And that was before their luggage had been searched for any ‘chemical influences’ not permitted on the resort. Namely, anything stronger than Tylenol. This, naturally, had elicited a long monologue from Miranda about how “your typical clientele may be high functioning drug addicts, but I simply require coffee, and I can assure you that you will not find grocery store packets of beans in there.”

Cue Kayleigh’s cheery response that there was a strict policy dictating an absolute moratorium on caffeine ('gotta detox the spirit!')

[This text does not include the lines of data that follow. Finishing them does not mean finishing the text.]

(** * OSPF header dissector of jspcap ([jspcap/link/ospf.py])

    A shallow embedding of the OSPF analyser: the byte cursor it reads
    from, the two code tables, the record (a Python [dict], insertion
    ordered) it builds, and the [OSPF] object around it. *)

From Stdlib Require Import NArith Ascii DecimalString DecimalPos DecimalN.
From Stdlib.Strings Require Byte.
From Stdlib Require HexadecimalString HexadecimalN.
From stdpp Require Import base option list gmap strings.


#[local] Set Warnings "-register-all".
Local Open Scope N_scope.
Local Open Scope string_scope.

Abbreviation byte := Byte.byte.

(** ** Python values held by the decoded record *)

Inductive value : Type :=
| VNone
| VInt (n : N)
| VStr (s : string)
| VBytes (b : list byte)
| VDict (d : list (string * value)).

(** A [dict] keeps its keys in insertion order. *)
Definition dict : Type := list (string * value).

(** [d.get(k)] on a record, [None] when the key is absent. *)
Fixpoint dict_get (d : dict) (k : string) : option value :=
  match d with
  | [] => None
  | (k', v) :: d' => if String.eqb k' k then Some v else dict_get d' k
  end.

(** [d[k] = v]: an existing key keeps its place, a new one goes last. *)
Fixpoint dict_set (d : dict) (k : string) (v : value) : dict :=
  match d with
  | [] => [(k, v)]
  | (k', v') :: d' =>
      if String.eqb k' k then (k', v) :: d' else (k', v') :: dict_set d' k v
  end.

Definition keys (d : dict) : list string := d.*1.

(** Python truthiness, as used by [or]. *)
Definition truthy (v : value) : bool :=
  match v with
  | VNone => false
  | VInt n => negb (n =? 0)%N
  | VStr s => negb (String.eqb s "")
  | VBytes b => negb (bool_decide (b = []))
  | VDict d => match d with [] => false | _ => true end
  end.

(** [a or b] *)
Definition py_or (a b : value) : value := if truthy a then a else b.

(** [str(n)] of a non-negative integer. *)
Definition str (n : N) : string := NilZero.string_of_uint (N.to_uint n).

(** [sep.join(l)] *)
Fixpoint join (sep : string) (l : list string) : string :=
  match l with
  | [] => ""
  | [x] => x
  | x :: rest => x ++ sep ++ join sep rest
  end.

(** ** Code tables *)

(** OSPF Packet Types *)
Definition TYPE : gmap N string :=
  <[1 := "Hello"]> (
  <[2 := "Database Description"]> (
  <[3 := "Link State Request"]> (
  <[4 := "Link State Update"]> (
  <[5 := "Link State Acknowledgment"]> ∅)))).

(** Authentication Types *)
Definition AUTH : gmap N string :=
  <[0 := "Null Authentication"]> (
  <[1 := "Simple Password"]> (
  <[2 := "Cryptographic Authentication"]> ∅)).

(** [tbl.get(code)] on a code table: the name, or [None]. *)
Definition get (tbl : gmap N string) (code : N) : value :=
  from_option VStr VNone (tbl !! code).

(** ** The byte cursor *)

(** Modelled from the spec: the one decode failure of the error taxonomy,
    raised when fewer bytes are available than the current field
    requires. *)
Inductive error : Type := TruncatedInput.

Inductive result (A : Type) : Type :=
| Ok (a : A)
| Raise (e : error).
Arguments Ok {A} a.
Arguments Raise {A} e.

(** Modelled from the spec: the file object behind [self._file] is not
    among the sources.  ByteCursor: an immutable byte sequence and an
    integer offset into it. *)
Record ByteCursor : Type := mkCursor { buffer : list byte; position : nat }.

(** A read either raises or returns its value and the advanced cursor. *)
Definition M (A : Type) : Type := ByteCursor -> result (A * ByteCursor).

#[global] Instance M_ret : MRet M := fun A a c => Ok (a, c).
#[global] Instance M_bind : MBind M := fun A B k m c =>
  match m c with
  | Ok (a, c') => k a c'
  | Raise e => Raise e
  end.

(** Modelled from the spec: ByteCursor [remaining()] returns
    [len(buffer) - position], non-negative. *)
Definition remaining (c : ByteCursor) : nat := length (buffer c) - position c.

(** The bytes from the cursor's position on. *)
Definition rest (c : ByteCursor) : list byte := drop (position c) (buffer c).

Definition advance (n : nat) (c : ByteCursor) : ByteCursor :=
  mkCursor (buffer c) (position c + n).

(** Modelled from the spec: ByteCursor [read(n)] returns the next [n]
    bytes and advances the position by [n]; it fails with
    [TruncatedInput] if fewer than [n] bytes remain. *)
Definition read (n : nat) : M (list byte) := fun c =>
  if decide (n <= remaining c)%nat
  then Ok (take n (rest c), advance n c)
  else Raise TruncatedInput.

(** Unsigned big-endian value of a byte string. *)
Definition be_uint (bs : list byte) : N :=
  foldl (fun acc b => acc * 256 + Byte.to_N b) 0 bs.

(** Modelled from the spec: ByteCursor [read_uint(n)] reads [n] bytes and
    interprets them as an unsigned big-endian integer, failing with
    [TruncatedInput] under the same condition as [read].  The widths the
    dissector asks for are 1, 2 and 4. *)
Definition read_uint (n : nat) : M N :=
  bs ← read n; mret (be_uint bs).

(** Modelled from the spec: [Link._read_fileng] belongs to the base class,
    which is not among the sources; it is the cursor's [read]. *)
Definition _read_fileng (size : nat) : M (list byte) := read size.

(** Modelled from the spec: [Link._read_unpack] belongs to the base class,
    which is not among the sources; it is the cursor's [read_uint]. *)
Definition _read_unpack (size : nat) : M N := read_uint size.

(** Modelled from the spec: the key under which the layer chain files what
    follows a header; the spec names it by example only. *)
Definition next_layer_slot : string := "next_layer".

(** Modelled from the spec: [Link._read_next_layer] belongs to the base
    class, which is not among the sources.  LayerChain: the chain inspects
    the cursor's [remaining()]; [read_ospf] names no next protocol, so the
    chain attaches the remaining raw bytes verbatim under its slot, or
    omits the slot if none remain. *)
Definition _read_next_layer (dict_ : dict) : M dict := fun c =>
  match remaining c with
  | O => Ok (dict_, c)
  | S _ as n =>
      (raw ← read n; mret (dict_set dict_ next_layer_slot (VBytes raw))) c
  end.

(** Modelled from the spec: the class [Info] is not among the sources.
    FieldRecord: a read-only snapshot of the fully decoded header; it
    holds the mapping it was built from. *)
Definition Info (dict_ : dict) : dict := dict_.

(** ** The dissector *)

Module OSPF.

Definition _read_id_numbers : M value :=
  _byte ← _read_fileng 4;
  let _addr := join "." ((fun b => str (Byte.to_N b)) <$> _byte) in
  mret (VStr _addr).

(** Read Authentication field when Cryptographic Authentication is
    employed. *)
Definition _read_encrypt_auth : M value :=
  _resv ← _read_fileng 2;
  _keys ← _read_unpack 1;
  _alen ← _read_unpack 1;
  _seqn ← _read_unpack 4;
  let auth : dict :=
    [ ("resv", VBytes _resv);
      ("key_id", VInt _keys);
      ("len", VInt _alen);
      ("seq", VInt _seqn) ] in
  mret (VDict auth).

(** The body of [read_ospf] up to the hand-over to the next layer: the
    seven reads, the [dict(...)] literal and the [auth] assignment.  Its
    result is the [ospf] dictionary passed on. *)
Definition read_ospf_header : M dict :=
  _vers ← _read_unpack 1;
  _type ← _read_unpack 1;
  _tlen ← _read_unpack 2;
  _rtid ← _read_id_numbers;
  _area ← _read_id_numbers;
  _csum ← _read_fileng 2;
  _autp ← _read_unpack 2;
  let ospf : dict :=
    [ ("version", VInt _vers);
      ("type", get TYPE _type);
      ("len", VInt _tlen);
      ("router_id", _rtid);
      ("area_id", _area);
      ("chksum", VBytes _csum);
      ("autype", py_or (get AUTH _autp) (VStr "Reserved")) ] in
  if (_autp =? 2)%N then
    auth ← _read_encrypt_auth;
    mret (dict_set ospf "auth" auth)
  else
    auth ← _read_fileng 8;
    mret (dict_set ospf "auth" (VBytes auth)).

(** Read Open Shortest Path First. *)
Definition read_ospf : M dict :=
  ospf ← read_ospf_header;
  _read_next_layer ospf.

(** An analyser object: the file it read from and the record it holds. *)
Record t : Type := mk { _file : ByteCursor; _info : dict }.

Definition __init__ (file : ByteCursor) : result t :=
  match read_ospf file with
  | Ok (d, file') => Ok (mk file' (Info d))
  | Raise e => Raise e
  end.

Definition name (self : t) : string := "Open Shortest Path First".
Definition info (self : t) : dict := _info self.
Definition length (self : t) : N := 24.
Definition type (self : t) : option value := dict_get (_info self) "type".
Definition __len__ (self : t) : N := 24.
Definition __length_hint__ (self : t) : N := 24.
Lemma lookup_top (known : list string) (h : Dict.t TopSection)
      (number : string) (node : TopSection) :
  built_from known h -> Dict.get number h = Some node ->
  section_loop number h = node_content (top_title node) (top_pages node).
Proof.
  intros Hb Hget.
  destruct (dict_get_split _ _ _ Hget) as (l1 & l2 & E & _).
  assert (Hone : split "." number = [number]).
  { apply (built_from_entry known h number node Hb). now apply dict_get_in. }
  assert (Hsubs : forall top node',
             In (top, node') h -> Dict.get number (subsections node') = None).
  { intros top node' Hin. apply dict_get_none. intros Hk.
    destruct (built_from_entry _ _ _ _ Hb Hin) as (_ & _ & H3).
    destruct (H3 _ Hk) as (_ & Hlen & _). rewrite Hone in Hlen.
    now apply Hlen. }
  assert (Hothers : forall item, In item (l1 ++ l2) -> fst item <> number).
  { apply (nodup_keys_others l1 l2 number node). rewrite <- E. apply Hb. }
  assert (Hl : forall l, incl l (l1 ++ l2) -> lacks number l).
  { intros l Hincl. apply Forall_forall. intros [top node'] Hin.
    cbn [fst snd]. split.
    - apply (Hothers (top, node')). auto.
    - apply (Hsubs top). rewrite E. apply in_app_middle. auto. }
  rewrite E at 1. rewrite section_loop_skip by (apply Hl, incl_appl, incl_refl).
  apply section_loop_top.
  - apply (Hsubs number). now apply dict_get_in.
  - apply Hl, incl_appr, incl_refl.
Qed.

Lemma lookup_sub (known : list string) (h : Dict.t TopSection)
      (number top : string) (node : TopSection) (sub : SubSection) :
  built_from known h -> Dict.get top h = Some node ->
  Dict.get number (subsections node) = Some sub ->
  section_loop number h = node_content (sub_title sub) (sub_pages sub).
Proof.
  intros Hb Hget Hsub.
  destruct (dict_get_split _ _ _ Hget) as (l1 & l2 & E & _).
  destruct (built_from_entry known h top node Hb (dict_get_in _ _ _ Hget))
    as (_ & _ & H3).
  destruct (H3 number (dict_get_key _ _ _ Hsub)) as (_ & Hlen & Hpar).
  assert (Hnottop : forall t n', In (t, n') h -> t <> number).
  { intros t n' Hin ->.
    destruct (built_from_entry _ _ _ _ Hb Hin) as (_ & H2 & _).
    rewrite H2 in Hlen. now apply Hlen. }
  assert (Hothers : forall item, In item (l1 ++ l2) -> fst item <> top).
  { apply (nodup_keys_others l1 l2 top node). rewrite <- E. apply Hb. }
  assert (Hl : forall l, incl l (l1 ++ l2) -> lacks number l).
  { intros l Hincl. apply Forall_forall. intros [top' node'] Hin.
    assert (Hin' : In (top', node') h).
    { rewrite E. apply in_app_middle. auto. }
    cbn [fst snd]. split.
    - now apply (Hnottop top' node').
    - apply dict_get_none. intros Hk.
      destruct (built_from_entry _ _ _ _ Hb Hin') as (_ & _ & H3').
      destruct (H3' _ Hk) as (_ & _ & Hpar').
      apply (Hothers (top', node')); [auto|]. cbn [fst]. congruence. }
  rewrite E at 1. rewrite section_loop_skip by (apply Hl, incl_appl, incl_refl).
  apply section_loop_sub.
  - apply (Hnottop top node). now apply dict_get_in.
  - exact Hsub.
  - apply Hl, incl_appr, incl_refl.
Qed.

At which point Andy herself had seen fit to break the no-touch rule. Miranda would merely torture her for steadying her. Had she actually fainted - as she appeared in serious danger of doing in that moment - Andy would be dead.

***

“Yes,” Kyle (the receptionist and veritable Ken to Kayleigh’s Barbie, apparently) said, “I’ve your room booking here! All good to go!”

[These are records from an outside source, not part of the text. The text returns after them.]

(* ===== verification/Model.v ===== *)
(** The data of the World: the statuses, the events and the rows of the tables
    (src/drizzle/schema.ts), the errors the code throws, and the request that
    [events.create] answers (src/storage.ts). Serialized payloads are opaque
    texts; instants are milliseconds; the deprecated JSON twins of the CBOR
    columns, and error messages, are left out. *)
From S2P Require Import Prelude.

(** A serialized payload: the code stores and returns it verbatim. *)
Definition payload : Type := string.
(** Milliseconds since the epoch. *)
Definition instant : Type := Z.

Module RunStatus.
Inductive t := pending | running | completed | failed | cancelled.
#[export] Instance t_eq_dec : EqDecision t.
Proof. solve_decision. Defined.
End RunStatus.
Export (hints) RunStatus.

Module StepStatus.
Inductive t := pending | running | completed | failed | cancelled.
#[export] Instance t_eq_dec : EqDecision t.
Proof. solve_decision. Defined.
End StepStatus.
Export (hints) StepStatus.

Module WaitStatus.
Inductive t := waiting | completed.
#[export] Instance t_eq_dec : EqDecision t.
Proof. solve_decision. Defined.
End WaitStatus.
Export (hints) WaitStatus.

(** The event types of the log; [hook_conflict] is only ever written by the World. *)
Inductive event_type :=
| run_created | run_started | run_completed | run_failed | run_cancelled
| step_created | step_started | step_completed | step_failed | step_retrying
| hook_created | hook_received | hook_disposed | hook_conflict
| wait_created | wait_completed | attr_set.
#[export] Instance event_type_eq_dec : EqDecision event_type.
Proof. solve_decision. Defined.

(** ** Event data *)

Record start_hook := StartHook {
  sh_token : string;
  sh_tokenRetentionUntil : option instant;
  sh_metadata : option payload;
  sh_hookId : option string
}.

(** What a creating write carries: [run_created], or the queued copy's
    resilient [run_started]. *)
Record run_input := RunInput {
  ri_deploymentId : option string;
  ri_workflowName : option string;
  ri_input : option payload;
  ri_executionContext : option payload;
  ri_attributes : option (list (string * string));
  ri_allowReservedAttributes : bool;
  ri_encryptionPublicKey : option string;
  ri_retentionClass : option string;
  ri_startHook : option start_hook
}.

(** Step creation data; on a [step_started] it makes the start a lazy one. *)
Record step_data := StepData {
  sd_stepName : option string;
  sd_input : option payload;
  sd_ownerMessageId : option string
}.

(** The run a forced creation took a token from; the wake-targeting fields only
    for a run that was still live. *)
Record claimed_from := ClaimedFrom {
  cf_runId : string;
  cf_hookId : string;
  cf_workflowName : option string;
  cf_deploymentId : option string;
  cf_runSpecVersion : option Z
}.

Record hook_data := HookData {
  hd_token : string;
  hd_metadata : option payload;
  hd_isWebhook : option bool;
  hd_isSystem : option bool;
  hd_tokenRetentionUntil : option instant;
  hd_force : bool;
  hd_forceClaimedFrom : option claimed_from
}.

(** [{ token, forceClaimedBy }] of a disposal. *)
Record dispose_data := DisposeData {
  dd_token : option string;
  dd_forceClaimedBy : option (string * string)
}.

Record conflict_data := ConflictData {
  cd_token : string;
  cd_conflictingRunId : option string;
  cd_victimSpecVersion : bool  (** [forceRefusedReason: "victim-spec-version"] *)
}.

(** A key set, or removed where the value is [None] (JS [null]). *)
Record attr_change := AttrChange { ac_key : string; ac_value : option string }.

Record attr_data := AttrData {
  at_changes : list attr_change;
  at_writerIsWorkflow : bool;
  at_allowReservedAttributes : bool
}.

(** The event type with its [eventData]; an absent [eventData] is [None]. *)
Inductive body :=
| RunCreated (d : run_input)
| RunStarted (d : option run_input)
| RunCompleted (output : option payload)
| RunFailed (error : option payload) (errorCode : option string)
| RunCancelled
| StepCreated (d : step_data)
| StepStarted (d : option step_data)
| StepCompleted (result : option payload)
| StepFailed (error : option payload)
| StepRetrying (error : option payload) (retryAfter : option instant)
| HookCreated (d : hook_data)
| HookReceived (token : option string) (data : option payload)
| HookDisposed (d : option dispose_data)
| HookConflicted (d : conflict_data)
| WaitCreated (resumeAt : option instant)
| WaitCompleted
| AttrSet (d : attr_data).

Definition type_of (b : body) : event_type :=
  match b with
  | RunCreated _ => run_created | RunStarted _ => run_started
  | RunCompleted _ => run_completed | RunFailed _ _ => run_failed
  | RunCancelled => run_cancelled
  | StepCreated _ => step_created | StepStarted _ => step_started
  | StepCompleted _ => step_completed | StepFailed _ => step_failed
  | StepRetrying _ _ => step_retrying
  | HookCreated _ => hook_created | HookReceived _ _ => hook_received
  | HookDisposed _ => hook_disposed | HookConflicted _ => hook_conflict
  | WaitCreated _ => wait_created | WaitCompleted => wait_completed
  | AttrSet _ => attr_set
  end.

(** An event request ([AnyEventRequest]). *)
Record request := Request {
  rq_body : body;
  rq_correlationId : option string;
  rq_specVersion : option Z
}.

Definition eventType (rq : request) : event_type := type_of (rq_body rq).

(** [resolveData]: how much of an event or entity a response carries. *)
Inductive resolve_data := ResolveAll | ResolveNone | SkipStepInputs.

(** A JavaScript number: a fraction, or one of the values that are none. *)
Inductive js_number := JsNaN | JsInfinite (negative : bool) | JsFinite (n : Z) (d : positive).

(** The integer a number is, if it is one ([Number.isInteger]). *)
Definition js_integer (x : js_number) : option Z :=
  match x with
  | JsFinite n d => if (n mod Zpos d =? 0)%Z then Some (n / Zpos d)%Z else None
  | _ => None
  end.
Definition isSafeInteger (x : js_number) : bool :=
  match js_integer x with Some n => (Z.abs n <=? 9007199254740991)%Z | None => false end.

(** [CreateEventParams]; [cp_occurredAt] is [new Date(...)] of the field, with
    [None] inside for an invalid date. *)
Record create_params := CreateParams {
  cp_resolveData : option resolve_data;
  cp_eventCount : option N;
  cp_sinceCursor : option string;
  cp_skipPreload : bool;
  cp_inBand : bool;
  cp_expectedSeqInBand : option js_number;
  cp_occurredAt : option (option instant)
}.
Definition no_params : create_params := CreateParams None None None false false None None.

(** ** Rows *)

Record run_row := RunRow {
  run_tenant : string;
  run_id : string;
  run_deploymentId : string;
  run_workflowName : string;
  run_status : RunStatus.t;
  run_queueNamespace : option string;
  run_specVersion : option Z;
  run_input_ : option payload;
  run_output : option payload;
  run_error : option payload;
  run_errorCode : option string;
  run_executionContext : option payload;
  run_encryptionPublicKey : option string;
  run_attributes : gmap string string;
  run_createdAt : instant;
  run_updatedAt : instant;
  run_startedAt : option instant;
  run_completedAt : option instant;
  run_retentionClass : string;
  run_retentionRootRunId : string;
  run_compactAfter : option instant;
  run_expireAfter : option instant;
  run_detailExpireAfter : option instant;
  run_startHook : option start_hook
}.

Record event_row := EventRow {
  ev_tenant : string;
  ev_run : string;
  ev_id : string;
  ev_body : body;
  ev_correlationId : option string;
  ev_specVersion : option Z;
  ev_createdAt : instant
}.

Definition ev_type (e : event_row) : event_type := type_of (ev_body e).

Record step_row := StepRow {
  st_tenant : string;
  st_run : string;
  st_id : string;
  st_name : string;
  st_status : StepStatus.t;
  st_input : option payload;
  st_output : option payload;
  st_error : option payload;
  st_attempt : Z;
  st_startedAt : option instant;
  st_completedAt : option instant;
  st_createdAt : instant;
  st_retryAfter : option instant;
  st_specVersion : option Z;
  st_ownerMessageId : option string
}.

Record hook_row := HookRow {
  hk_tenant : string;
  hk_run : string;
  hk_id : string;
  hk_token : string;
  hk_tokenRetentionUntil : option instant;
  hk_metadata : option payload;
  hk_specVersion : option Z;
  hk_isWebhook : option bool;
  hk_isSystem : option bool;
  hk_claimedFrom : option claimed_from;
  hk_claimsToken : bool
}.

Record wait_row := WaitRow {
  wt_tenant : string;
  wt_id : string;
  wt_run : string;
  wt_status : WaitStatus.t;
  wt_resumeAt : option instant;
  wt_completedAt : option instant;
  wt_specVersion : option Z
}.

(** [workflow_start_hook_admissions]: the [decision] with the
    [conflicting_run_id] of a rejection. *)
Inductive admission_decision := Accepted | Rejected (conflictingRunId : option string).

Record admission_row := AdmissionRow {
  ad_tenant : string;
  ad_run : string;
  ad_token : string;
  ad_decision : admission_decision;
  ad_createdAt : instant
}.

(** The columns of [dispatch_dead_letters] that the terminal-run trigger uses. *)
Record dead_letter := DeadLetter {
  dl_tenant : string;
  dl_run : option string;
  dl_resolvedAt : option instant
}.

(** A page of a listing. *)
Record page (A : Type) := Page { pg_data : list A; pg_cursor : option string; pg_hasMore : bool }.
Arguments Page {A}.
Arguments pg_data {A}.
Arguments pg_cursor {A}.
Arguments pg_hasMore {A}.

(** [EventResult]. *)
Record event_result := EventResult {
  er_event : option event_row;
  er_run : option run_row;
  er_step : option step_row;
  er_hook : option hook_row;
  er_wait : option wait_row;
  er_stepCreated : bool;
  er_maxEvents : option Z;
  er_events : option (page event_row)
}.

(** ** Errors *)

(** [WorldError] is [WorkflowWorldError] with its status and, for a refused
    start Hook candidate, the reason next to [START_HOOK_ADMISSION_REJECTED].
    The last six are the driver's. *)
Inductive werror :=
| EntityConflict
| RunExpired
| RunNotSupported
| RunNotFound (runId : string)
| HookNotFound (hookId : string)
| HookForceClaimed (token runId hookId : string)
| HookConflict (token runId : string)
| WorldError (status : option Z) (rejected : option string)
| TooEarly (retryAfter : Z)
| AttributeInvalid
| InBandSuperseded (seqInBand : Z)
| InvalidType
| PlainError
| OwnerChanged
| UniqueViolation (constraint : string)
| NotNullViolation (column : string)
| BadSql
| TxAborted.
#[export] Instance werror_eq_dec : EqDecision werror.
Proof. solve_decision. Defined.

(** JavaScript's truthiness of an optional text. *)
Definition truthy (o : option string) : bool :=
  match o with Some s => negb (String.eqb s "") | None => false end.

Miranda tensed. “I presume your deployment of the singular tense was a verbal slip.”

“Huh?”

Andy inhaled and exhaled heavily through her nose. Perhaps if she took in enough oxygen it would somehow migrate to the man’s brain. Lord knows he seemed to need it.

“Hey, hey!” Kayleigh chirped. “It’s great to see you’re already familiar with transcendental meditation techniques, but let’s get settled in first!”

Andy blinked. Turning back to Kyle she forced a tight smile onto her face.

“She means aren’t there two rooms?”

Kyle looked as confused as a four year old who had just been handed Google Maps written in a foreign language. Or Linear B.

“I hate to tell ya this, but if you’re doing some sort of celibacy kick you might have to take a week long break.”

Kayleigh smacked his arm in a gesture that Andy suspected was intended to appear affectionate but instead just looked plain old violent. About as violent as her heart's hammering away in her chest at the insinuation of his words with regards to the sort of week they were signed up to experience. That Nigel had signed them up to experience.

Oh, he wouldn't -

He couldn't have -

“Shh,” Kayleigh stage-whispered. “Maybe marital problems are why they’re here!”

Miranda’s frame assumed a stillness that was impressive even for her.

“Marital?” she hissed.

“Marital?” Andy squeaked. And promptly stood on Miranda’s foot.

“Oh, sugar!” Kayleigh gasped. “I’m so sorry - shouldn’t have assumed you guys subscribe to traditional relationship dynamics. Partners, right? That’s what Mr. Kipling told Shelly in reservations.”

Oh, he absolutely would. Fucking Nigel. Why oh why had she ever confessed the identity of the cause of her gay awakening to him?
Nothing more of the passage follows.